- **Work order**: Please print the entries below exactly, from the line with "Section driver." through the line with "Definition read_csr (dev", including both of those lines and leaving out all others.

- **Record set**:
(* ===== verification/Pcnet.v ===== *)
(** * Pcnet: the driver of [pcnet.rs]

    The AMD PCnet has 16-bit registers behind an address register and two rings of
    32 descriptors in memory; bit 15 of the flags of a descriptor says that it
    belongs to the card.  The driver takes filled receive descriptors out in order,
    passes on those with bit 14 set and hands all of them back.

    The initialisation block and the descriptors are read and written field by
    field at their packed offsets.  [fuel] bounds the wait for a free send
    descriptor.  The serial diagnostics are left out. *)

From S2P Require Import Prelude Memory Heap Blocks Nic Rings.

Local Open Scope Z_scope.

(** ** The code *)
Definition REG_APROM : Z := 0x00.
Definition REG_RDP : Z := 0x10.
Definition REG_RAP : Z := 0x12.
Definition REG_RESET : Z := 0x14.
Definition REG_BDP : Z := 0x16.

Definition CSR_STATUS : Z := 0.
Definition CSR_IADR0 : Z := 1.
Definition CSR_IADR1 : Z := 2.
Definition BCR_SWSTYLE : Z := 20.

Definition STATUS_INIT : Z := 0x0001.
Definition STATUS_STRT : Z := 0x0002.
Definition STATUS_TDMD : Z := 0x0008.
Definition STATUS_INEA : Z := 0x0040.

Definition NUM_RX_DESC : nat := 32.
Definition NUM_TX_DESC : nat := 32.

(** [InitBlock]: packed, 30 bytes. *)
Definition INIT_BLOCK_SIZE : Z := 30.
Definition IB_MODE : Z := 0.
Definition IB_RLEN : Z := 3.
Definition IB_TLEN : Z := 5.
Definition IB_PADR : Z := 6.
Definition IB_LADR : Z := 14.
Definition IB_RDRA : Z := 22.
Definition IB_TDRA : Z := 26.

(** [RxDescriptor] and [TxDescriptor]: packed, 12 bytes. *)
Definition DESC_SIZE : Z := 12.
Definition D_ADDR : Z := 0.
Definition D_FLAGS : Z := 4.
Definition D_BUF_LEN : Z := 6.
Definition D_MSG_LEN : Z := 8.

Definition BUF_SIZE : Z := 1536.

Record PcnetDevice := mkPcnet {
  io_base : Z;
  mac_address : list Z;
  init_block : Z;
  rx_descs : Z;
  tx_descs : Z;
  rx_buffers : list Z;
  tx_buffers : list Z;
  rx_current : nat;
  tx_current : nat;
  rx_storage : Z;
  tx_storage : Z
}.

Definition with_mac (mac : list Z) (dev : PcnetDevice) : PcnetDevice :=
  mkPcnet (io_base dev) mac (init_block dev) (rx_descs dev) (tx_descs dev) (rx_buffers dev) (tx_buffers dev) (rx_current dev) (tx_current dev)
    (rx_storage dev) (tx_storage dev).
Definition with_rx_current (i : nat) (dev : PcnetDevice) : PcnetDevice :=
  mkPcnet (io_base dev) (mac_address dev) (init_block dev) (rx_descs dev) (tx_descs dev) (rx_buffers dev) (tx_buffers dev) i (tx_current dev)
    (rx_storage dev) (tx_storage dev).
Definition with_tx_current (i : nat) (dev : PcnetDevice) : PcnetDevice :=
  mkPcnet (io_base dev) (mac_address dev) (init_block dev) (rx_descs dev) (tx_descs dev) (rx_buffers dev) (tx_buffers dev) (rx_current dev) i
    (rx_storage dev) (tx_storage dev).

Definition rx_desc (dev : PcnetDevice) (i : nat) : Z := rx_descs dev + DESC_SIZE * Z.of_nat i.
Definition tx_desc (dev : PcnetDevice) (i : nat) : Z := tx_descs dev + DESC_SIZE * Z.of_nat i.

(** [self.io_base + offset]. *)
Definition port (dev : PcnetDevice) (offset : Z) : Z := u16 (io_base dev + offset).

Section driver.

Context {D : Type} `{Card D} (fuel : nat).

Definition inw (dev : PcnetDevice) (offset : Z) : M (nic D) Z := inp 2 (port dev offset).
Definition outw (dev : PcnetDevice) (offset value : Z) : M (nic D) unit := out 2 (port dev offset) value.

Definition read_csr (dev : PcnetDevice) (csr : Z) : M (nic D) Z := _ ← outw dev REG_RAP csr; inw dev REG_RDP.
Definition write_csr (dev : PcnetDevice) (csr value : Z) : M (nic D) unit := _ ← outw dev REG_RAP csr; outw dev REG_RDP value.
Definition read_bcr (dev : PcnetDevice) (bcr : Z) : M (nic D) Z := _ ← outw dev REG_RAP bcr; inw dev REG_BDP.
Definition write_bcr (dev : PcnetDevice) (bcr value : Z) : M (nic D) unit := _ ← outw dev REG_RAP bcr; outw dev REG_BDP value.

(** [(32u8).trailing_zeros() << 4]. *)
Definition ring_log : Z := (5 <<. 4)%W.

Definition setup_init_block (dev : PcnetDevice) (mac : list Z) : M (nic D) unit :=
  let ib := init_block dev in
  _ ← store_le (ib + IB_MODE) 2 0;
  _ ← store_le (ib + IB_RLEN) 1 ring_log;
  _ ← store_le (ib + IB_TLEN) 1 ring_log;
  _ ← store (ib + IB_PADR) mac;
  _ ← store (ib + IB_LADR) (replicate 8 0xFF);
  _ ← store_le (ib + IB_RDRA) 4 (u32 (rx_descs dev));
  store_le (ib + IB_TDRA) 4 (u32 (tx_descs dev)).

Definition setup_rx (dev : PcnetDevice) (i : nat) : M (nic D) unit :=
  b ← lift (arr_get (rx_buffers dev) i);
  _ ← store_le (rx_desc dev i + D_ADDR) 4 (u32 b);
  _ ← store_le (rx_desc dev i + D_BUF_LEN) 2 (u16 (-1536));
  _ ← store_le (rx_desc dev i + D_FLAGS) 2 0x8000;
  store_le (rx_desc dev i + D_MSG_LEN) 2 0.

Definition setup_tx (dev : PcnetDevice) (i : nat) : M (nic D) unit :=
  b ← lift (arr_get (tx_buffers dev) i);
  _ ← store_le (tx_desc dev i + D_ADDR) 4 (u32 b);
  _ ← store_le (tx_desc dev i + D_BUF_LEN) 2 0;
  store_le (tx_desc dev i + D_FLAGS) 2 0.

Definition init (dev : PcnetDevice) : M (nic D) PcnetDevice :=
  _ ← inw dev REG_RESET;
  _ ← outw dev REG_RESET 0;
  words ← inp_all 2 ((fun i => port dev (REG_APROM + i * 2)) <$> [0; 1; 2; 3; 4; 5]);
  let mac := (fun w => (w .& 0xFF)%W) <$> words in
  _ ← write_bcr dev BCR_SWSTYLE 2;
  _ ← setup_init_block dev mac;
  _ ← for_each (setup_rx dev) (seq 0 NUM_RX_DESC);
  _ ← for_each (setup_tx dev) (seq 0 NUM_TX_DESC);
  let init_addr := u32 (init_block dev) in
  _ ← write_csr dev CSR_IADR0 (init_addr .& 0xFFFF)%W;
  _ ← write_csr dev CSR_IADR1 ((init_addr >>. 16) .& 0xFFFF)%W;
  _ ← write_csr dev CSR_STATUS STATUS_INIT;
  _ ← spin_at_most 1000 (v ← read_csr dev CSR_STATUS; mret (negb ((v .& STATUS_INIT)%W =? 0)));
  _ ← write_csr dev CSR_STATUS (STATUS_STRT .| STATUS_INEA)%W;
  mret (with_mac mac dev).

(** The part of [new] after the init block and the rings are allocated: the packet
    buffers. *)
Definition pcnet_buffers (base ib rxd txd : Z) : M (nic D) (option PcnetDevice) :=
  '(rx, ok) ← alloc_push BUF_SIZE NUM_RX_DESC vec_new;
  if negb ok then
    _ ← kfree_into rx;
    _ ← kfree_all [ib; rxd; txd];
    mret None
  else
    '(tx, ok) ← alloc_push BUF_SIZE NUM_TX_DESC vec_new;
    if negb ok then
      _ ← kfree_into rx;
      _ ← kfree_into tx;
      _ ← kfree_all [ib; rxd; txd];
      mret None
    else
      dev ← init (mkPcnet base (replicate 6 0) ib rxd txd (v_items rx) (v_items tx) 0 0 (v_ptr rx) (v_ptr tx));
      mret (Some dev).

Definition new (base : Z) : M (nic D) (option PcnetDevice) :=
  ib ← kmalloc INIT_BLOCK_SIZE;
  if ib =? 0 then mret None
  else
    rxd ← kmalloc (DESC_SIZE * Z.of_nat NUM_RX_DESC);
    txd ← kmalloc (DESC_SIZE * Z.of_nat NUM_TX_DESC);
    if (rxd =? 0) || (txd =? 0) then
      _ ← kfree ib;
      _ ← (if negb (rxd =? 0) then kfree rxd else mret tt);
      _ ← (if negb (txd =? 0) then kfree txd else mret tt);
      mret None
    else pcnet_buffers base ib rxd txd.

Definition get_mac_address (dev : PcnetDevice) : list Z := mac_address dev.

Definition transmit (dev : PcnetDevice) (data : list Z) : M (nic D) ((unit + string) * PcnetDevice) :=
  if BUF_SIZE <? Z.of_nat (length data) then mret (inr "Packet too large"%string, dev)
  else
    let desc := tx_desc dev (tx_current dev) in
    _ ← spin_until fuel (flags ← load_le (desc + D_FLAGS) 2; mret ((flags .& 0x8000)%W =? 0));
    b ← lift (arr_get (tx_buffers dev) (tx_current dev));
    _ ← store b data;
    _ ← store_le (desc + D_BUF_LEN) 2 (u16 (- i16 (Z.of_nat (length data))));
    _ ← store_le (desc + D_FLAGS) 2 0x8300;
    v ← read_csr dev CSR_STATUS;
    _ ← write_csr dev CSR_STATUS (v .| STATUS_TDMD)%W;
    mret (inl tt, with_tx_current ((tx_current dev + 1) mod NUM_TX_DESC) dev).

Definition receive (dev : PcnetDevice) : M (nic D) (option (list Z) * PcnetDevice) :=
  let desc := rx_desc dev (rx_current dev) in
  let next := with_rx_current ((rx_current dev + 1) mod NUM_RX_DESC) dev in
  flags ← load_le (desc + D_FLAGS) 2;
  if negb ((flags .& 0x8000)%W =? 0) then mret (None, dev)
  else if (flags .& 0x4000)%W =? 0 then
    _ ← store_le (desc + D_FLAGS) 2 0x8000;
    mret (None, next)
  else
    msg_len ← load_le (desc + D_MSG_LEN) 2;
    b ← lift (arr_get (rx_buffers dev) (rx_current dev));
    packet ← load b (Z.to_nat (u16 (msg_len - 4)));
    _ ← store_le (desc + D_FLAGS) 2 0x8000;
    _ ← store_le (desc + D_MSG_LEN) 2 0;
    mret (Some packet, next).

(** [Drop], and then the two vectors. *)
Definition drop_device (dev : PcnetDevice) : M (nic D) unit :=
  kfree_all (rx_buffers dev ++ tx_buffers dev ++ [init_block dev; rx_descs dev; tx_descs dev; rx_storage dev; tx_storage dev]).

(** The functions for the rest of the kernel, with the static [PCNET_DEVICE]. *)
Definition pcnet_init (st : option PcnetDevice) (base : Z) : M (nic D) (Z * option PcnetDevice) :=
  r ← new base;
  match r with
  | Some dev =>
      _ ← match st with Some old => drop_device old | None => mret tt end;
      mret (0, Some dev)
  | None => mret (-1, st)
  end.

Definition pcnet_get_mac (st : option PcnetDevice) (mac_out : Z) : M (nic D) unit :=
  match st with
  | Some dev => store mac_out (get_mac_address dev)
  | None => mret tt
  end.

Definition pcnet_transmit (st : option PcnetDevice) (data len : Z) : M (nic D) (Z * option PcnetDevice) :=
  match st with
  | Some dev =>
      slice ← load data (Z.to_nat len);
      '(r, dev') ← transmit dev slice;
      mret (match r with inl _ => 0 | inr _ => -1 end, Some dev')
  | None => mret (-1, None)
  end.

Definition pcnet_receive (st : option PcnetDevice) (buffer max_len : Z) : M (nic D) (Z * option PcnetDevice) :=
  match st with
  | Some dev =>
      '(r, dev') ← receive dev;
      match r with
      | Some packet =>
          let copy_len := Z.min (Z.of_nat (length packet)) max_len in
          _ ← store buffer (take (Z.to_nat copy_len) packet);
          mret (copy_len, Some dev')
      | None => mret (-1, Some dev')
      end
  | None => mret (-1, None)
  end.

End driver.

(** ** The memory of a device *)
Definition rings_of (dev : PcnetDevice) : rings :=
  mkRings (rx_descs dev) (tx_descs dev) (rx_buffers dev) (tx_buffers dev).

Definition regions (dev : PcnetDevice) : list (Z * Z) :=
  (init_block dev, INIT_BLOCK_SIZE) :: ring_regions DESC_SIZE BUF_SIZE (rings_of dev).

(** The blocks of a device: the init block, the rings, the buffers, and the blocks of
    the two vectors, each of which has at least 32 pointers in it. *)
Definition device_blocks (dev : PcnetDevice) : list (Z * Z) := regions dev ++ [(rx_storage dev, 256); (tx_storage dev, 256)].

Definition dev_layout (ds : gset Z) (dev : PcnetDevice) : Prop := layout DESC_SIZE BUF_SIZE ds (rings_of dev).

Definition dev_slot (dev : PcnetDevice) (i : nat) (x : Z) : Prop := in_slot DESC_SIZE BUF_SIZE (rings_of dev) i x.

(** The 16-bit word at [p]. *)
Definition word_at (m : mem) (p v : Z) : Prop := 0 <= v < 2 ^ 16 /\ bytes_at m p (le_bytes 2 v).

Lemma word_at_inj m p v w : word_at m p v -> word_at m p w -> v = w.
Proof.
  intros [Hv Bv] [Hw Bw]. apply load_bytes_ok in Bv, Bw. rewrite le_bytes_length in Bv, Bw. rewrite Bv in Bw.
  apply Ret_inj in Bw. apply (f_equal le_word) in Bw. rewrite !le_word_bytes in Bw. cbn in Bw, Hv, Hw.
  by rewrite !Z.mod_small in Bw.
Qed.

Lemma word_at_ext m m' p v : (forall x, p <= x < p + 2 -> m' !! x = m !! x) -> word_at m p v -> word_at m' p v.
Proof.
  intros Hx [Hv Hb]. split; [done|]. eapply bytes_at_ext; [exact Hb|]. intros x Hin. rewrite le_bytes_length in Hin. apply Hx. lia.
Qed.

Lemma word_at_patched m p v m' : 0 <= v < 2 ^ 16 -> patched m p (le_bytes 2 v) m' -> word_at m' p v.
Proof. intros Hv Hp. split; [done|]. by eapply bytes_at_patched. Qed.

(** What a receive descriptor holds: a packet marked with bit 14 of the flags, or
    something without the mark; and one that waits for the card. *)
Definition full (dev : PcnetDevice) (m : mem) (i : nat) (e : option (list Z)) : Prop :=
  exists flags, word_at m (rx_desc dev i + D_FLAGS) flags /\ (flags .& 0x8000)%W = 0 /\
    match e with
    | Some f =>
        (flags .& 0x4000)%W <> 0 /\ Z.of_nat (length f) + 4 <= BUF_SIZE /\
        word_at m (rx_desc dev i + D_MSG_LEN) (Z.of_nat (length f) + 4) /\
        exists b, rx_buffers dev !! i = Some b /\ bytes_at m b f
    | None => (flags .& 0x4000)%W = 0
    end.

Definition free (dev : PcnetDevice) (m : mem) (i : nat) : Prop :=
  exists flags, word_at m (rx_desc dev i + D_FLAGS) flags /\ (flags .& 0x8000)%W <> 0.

- **Solution below**:
Section driver.

Context {D : Type} `{Card D} (fuel : nat).

Definition inw (dev : PcnetDevice) (offset : Z) : M (nic D) Z := inp 2 (port dev offset).
Definition outw (dev : PcnetDevice) (offset value : Z) : M (nic D) unit := out 2 (port dev offset) value.

Definition read_csr (dev : PcnetDevice) (csr : Z) : M (nic D) Z := _ ← outw dev REG_RAP csr; inw dev REG_RDP.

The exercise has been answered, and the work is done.